For young people, there is concern that steroids can cause premature ageing of the bones and restricted growth if used prior to the adolescent growth spurt. (NHS Choices)
My own anecdotal evidence – gathered from bereaved parents, sports experts and doctors while researching Over The Line – has left me in no doubt that there is a connection between steroid use and premature health problems and deaths among former rugby players and bodybuilders.
And I don’t think we’ve seen the half of it yet. With steroid use now so widespread among teenage boys and in rugby, it is only a matter of time before we see their deadly long-term consequences surfacing on a much larger scale.
Laurent Benezech, the former France and Harlequins prop, said recently that drug-taking in rugby has become ‘institutionalised’ since the sport turned professional in 1995.
“Players are being told to bulk up, and it’s being spelled out to them in no uncertain terms that the way to bulk up is to take drugs,” he alleged.
“You can’t become as big as the players are becoming without a serious amount of drug-taking. Once a core of players take drugs, get bigger and win places, the only way other players can compete is by taking drugs too. It’s a problem that has engulfed the sport.”
Benezech was sued by the French players’ union representing their 134 members but was cleared of defamation in September.

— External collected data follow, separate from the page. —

(** C9: [run] ends.  Every pass that waits makes a channel it opened final, so where the passes
    end and open channels of a set [K], the passes are at most one more than the channels: then
    the loop answers or refuses. *)
Theorem passes_end ds fuel body (K : gset string) p passes :
  (forall q, later ds fuel body p q -> (pass ds q fuel body).1 <> Exhausted /\ dom (channels (pass ds q fuel body).2) ⊆ K) ->
  (size K < passes)%nat -> run_passes ds passes fuel p body <> Exhausted.
Proof.
  intros Hp Hs. apply (enough_passes ds fuel body K); [done|]. eapply Nat.le_lt_trans; [|exact Hs].
  apply subseteq_size. set_solver.
Qed.

(** The programs of the passes of a module, for the witness. *)
Definition first_program (m : Module_) : Program :=
  MkProgram (match collect_feed_sites 20 (module_body m) with Done f => f | _ => ∅ end) ∅
    (collect_types (module_body m)) (collect_traits (module_body m)).
Definition next_program (m : Module_) (q : Program) : Program :=
  match pass ascii_debug q 20 (module_body m) with
  | (Done _, s) =>
      match completed ascii_debug (finals q) s with
      | Done done => MkProgram (feed_sites q) (list_to_map done ∪ finals q) (types q) (traits q)
      | _ => q
      end
  | _ => q
  end.

Lemma later_iterates m p : next_program m (next_program m (next_program m p)) = next_program m (next_program m p) ->
  forall q, later ascii_debug 20 (module_body m) p q ->
  q = p \/ q = next_program m p \/ q = next_program m (next_program m p).
Proof.
  intros Hn q. induction 1 as [|q r s done _ IH Hp Hc]; [by left|].
  assert (E : MkProgram (feed_sites q) (list_to_map done ∪ finals q) (types q) (traits q) = next_program m q).
  { unfold next_program. by rewrite Hp, Hc. }
  rewrite E. destruct IH as [-> |[-> | ->]]; auto.
Qed.

Lemma passes_end_witness :
  run_passes ascii_debug 3 20 (first_program forwarding) (module_body forwarding) <> Exhausted.
Proof.
  apply (passes_end ascii_debug 20 (module_body forwarding)
    (dom (channels (pass ascii_debug (first_program forwarding) 20 (module_body forwarding)).2))).
  - intros q Hq. apply later_iterates in Hq; [|vm_compute; reflexivity].
    destruct Hq as [-> |[-> | ->]]; split; try (vm_compute; discriminate); [reflexivity|..].
    all: apply (bool_decide_unpack _); vm_compute; exact I.
  - apply (proj1 (Nat.ltb_lt _ _)). vm_compute. reflexivity.
Defined.

(** A failure that [comprehend] raises itself escapes speculation, on an example.  The clause
    [for y in x] over an integer runs only if [c != []], which is false: with the guard written
    [False] the program answers, and with the guard pending in the first pass it is refused,
    although nothing in its final pass fails. *)
Example comprehension_failure_escapes :
  (exists out, run ascii_debug 5 50 (guarded_clause (sp 30 (ELit (LitBool false)))) = Done out) /\
  run ascii_debug 5 50 (guarded_clause nonempty_c) = Fail "a comprehension iterates a collection".
Proof. split; [eexists|]; vm_compute; reflexivity. Qed.

(** ** Values and operators *)

(** C10: integer arithmetic of the reference interpreter is exact.  [+], [-], [*], [//] and
    [**] of two [i64]s give the integer they denote where it is an [i64], and are refused
    elsewhere: on overflow, on a zero divisor and on a negative exponent.  In [**] a square that
    overflows is always one the result needs. *)
Theorem reference_arithmetic_exact ds op a b :
  I64_MIN <= a <= I64_MAX -> I64_MIN <= b <= I64_MAX ->
  binop ds (kind_op op) (VInt a) (VInt b) =
  match denoted op a b with
  | Some z => if (I64_MIN <=? z) && (z <=? I64_MAX) then Done (VInt z) else Fail "{l} {op} {r} is not defined"
  | None => Fail "{l} {op} {r} is not defined"
  end.
Proof.
  intros Ha Hb. rewrite binop_exact by done. destruct (denoted op a b) as [z|]; [|done]. simpl. unfold checked, in_i64.
  by destruct (_ && _).
Qed.

Lemma reference_arithmetic_exact_witness :
  binop ascii_debug OpPow (VInt (-2)) (VInt 63) = Done (VInt I64_MIN) /\
  binop ascii_debug OpFloorDiv (VInt I64_MIN) (VInt (-1)) = Fail "{l} {op} {r} is not defined".
Proof.
  split.
  - etransitivity; [apply (reference_arithmetic_exact ascii_debug Pow (-2) 63); unfold I64_MIN, I64_MAX; lia|].
    vm_compute. reflexivity.
  - etransitivity; [apply (reference_arithmetic_exact ascii_debug FloorDiv I64_MIN (-1)); unfold I64_MIN, I64_MAX; lia|].
    vm_compute. reflexivity.
Defined.

(** C11: the compiled arithmetic implements the reference.  Whatever integer the reference gives
    an operator, the element kernel of [zip_arithmetic] gives it too, with and without overflow
    checks; and where the reference refuses, a kernel built with overflow checks panics, [**]
    apart, which wraps on an overflow and panics on a negative exponent. *)
Theorem kernels_implement_reference ds checks op a b :
  I64_MIN <= a <= I64_MAX -> I64_MIN <= b <= I64_MAX ->
  (forall z, binop ds (kind_op op) (VInt a) (VInt b) = Done (VInt z) -> ScalarOps.arithmetic (E := i64_elem) checks op a b = Some z) /\
  (op <> Pow -> (exists why, binop ds (kind_op op) (VInt a) (VInt b) = Fail why) -> ScalarOps.arithmetic (E := i64_elem) true op a b = None).
Proof.
  intros Ha Hb. rewrite binop_exact by done. split.
  - intros z (z' & H & [= ->])%int_done. by apply kernel_agrees.
  - intros Hop [why H]. apply kernel_refuses; [done..|]. by destruct (denoted op a b ≫= _).
Qed.

Lemma kernels_implement_reference_witness :
  ScalarOps.arithmetic (E := i64_elem) false FloorDiv (-7) 3 = Some (-3) /\ ScalarOps.arithmetic (E := i64_elem) true Mul (2 ^ 62) 2 = None.
Proof.
  split.
  - destruct (kernels_implement_reference ascii_debug false FloorDiv (-7) 3) as [H _]; try (unfold I64_MIN, I64_MAX; lia).
    apply H. vm_compute. reflexivity.
  - destruct (kernels_implement_reference ascii_debug true Mul (2 ^ 62) 2) as [_ H]; try (unfold I64_MIN, I64_MAX; lia).
    apply H; [discriminate|]. eexists. vm_compute. reflexivity.
Defined.

(** C12: the keys of a collection.  [try_from_entries] names a key that another entry holds too,
    or keeps the entries as they are; and where the keys are scalars, commit times, or variants
    and nominals of such, the two keys are the same, and it keeps the entries only if no two keys
    are equal, though it compares only neighbours of the sorted keys. *)
Theorem try_from_entries_exact ds entries :
  match try_from_entries ds entries with
  | inl key => exists l1 l2 key', map fst entries ≡ₚ l1 ++ key :: key' :: l2 /\ value_eq ds key key' = true /\
      (Forall (fun e => plain e.1 = true) entries -> key' = key)
  | inr c => c = entries /\ (Forall (fun e => plain e.1 = true) entries -> NoDup (map fst entries))
  end.
Proof.
  pose proof (try_from_entries_ok ds entries) as H. destruct (try_from_entries ds entries) as [k|c]; [|done].
  destruct H as (l1 & l2 & k' & Hl & Hk). exists l1, l2, k'. split_and!; [done..|]. intros Hp.
  symmetry. apply (plain_value_eq ds); [|done].
  assert (Hin : k ∈ map fst entries) by (rewrite Hl; set_solver). apply list_elem_of_fmap in Hin as (e & -> & He).
  by apply (proj1 (Forall_forall _ _) Hp).
Qed.

Lemma try_from_entries_exact_witness :
  exists l1 l2 key', [VInt 1; VStr "a"; VInt 1] ≡ₚ l1 ++ VInt 1 :: key' :: l2 /\ key' = VInt 1.
Proof.
  pose proof (try_from_entries_exact ascii_debug [(VInt 1, VUnit); (VStr "a", VUnit); (VInt 1, VUnit)]) as H.
  assert (E : try_from_entries ascii_debug [(VInt 1, VUnit); (VStr "a", VUnit); (VInt 1, VUnit)] = inl (VInt 1))
    by (vm_compute; reflexivity).
  rewrite E in H. destruct H as (l1 & l2 & key' & Hl & _ & Hk). exists l1, l2, key'. split; [exact Hl|].
  apply Hk. repeat constructor.
Defined.

(** C13: collections keyed by commit time compare by the order of their commits.  Renumbering the
    times of one by any increasing function, and listing its entries in any order, gives an equal
    collection: neither the times a run hands out nor the order of the entries is observed. *)
Theorem commit_times_compare_by_rank ds (f : Z -> Z) l l' :
  (forall a b, a < b -> f a < f b) -> NoDup (map fst l) -> Forall (fun e => settled e.2 = true) l ->
  l' ≡ₚ map (fun '(t, v) => (f t, v)) l -> value_eq ds (VCollection (timed l)) (VCollection (timed l')) = true.
Proof. intros Hf. by apply renumbered_eq. Qed.

Lemma commit_times_compare_by_rank_witness :
  value_eq ascii_debug (VCollection (timed [(1, VStr "a"); (2, VStr "b")])) (VCollection (timed [(9, VStr "b"); (4, VStr "a")])) = true.
Proof.
  apply (commit_times_compare_by_rank ascii_debug (fun t => 5 * t - 1)); [lia| |by repeat constructor|by apply Permutation_swap].
  simpl. apply NoDup_cons. split; [set_solver|]. apply NoDup_singleton.
Defined.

Paradoxically, in the United States it’s the other way round. The National Football League (NFL) is facing legal action from more than 4,500 retired players looking for $765m in compensation for lack of care for their health, including strokes arising from the misuse of pain killers and brain damage.
One of the questions being asked in the US is: what did the NFL know and when? And the same could be asked here with steroids. If drug taking is ‘institutionalised’, could we one day see former players suing the Rugby Football Union and Welsh Rugby Union on the grounds they knew and didn’t do enough to stamp it out?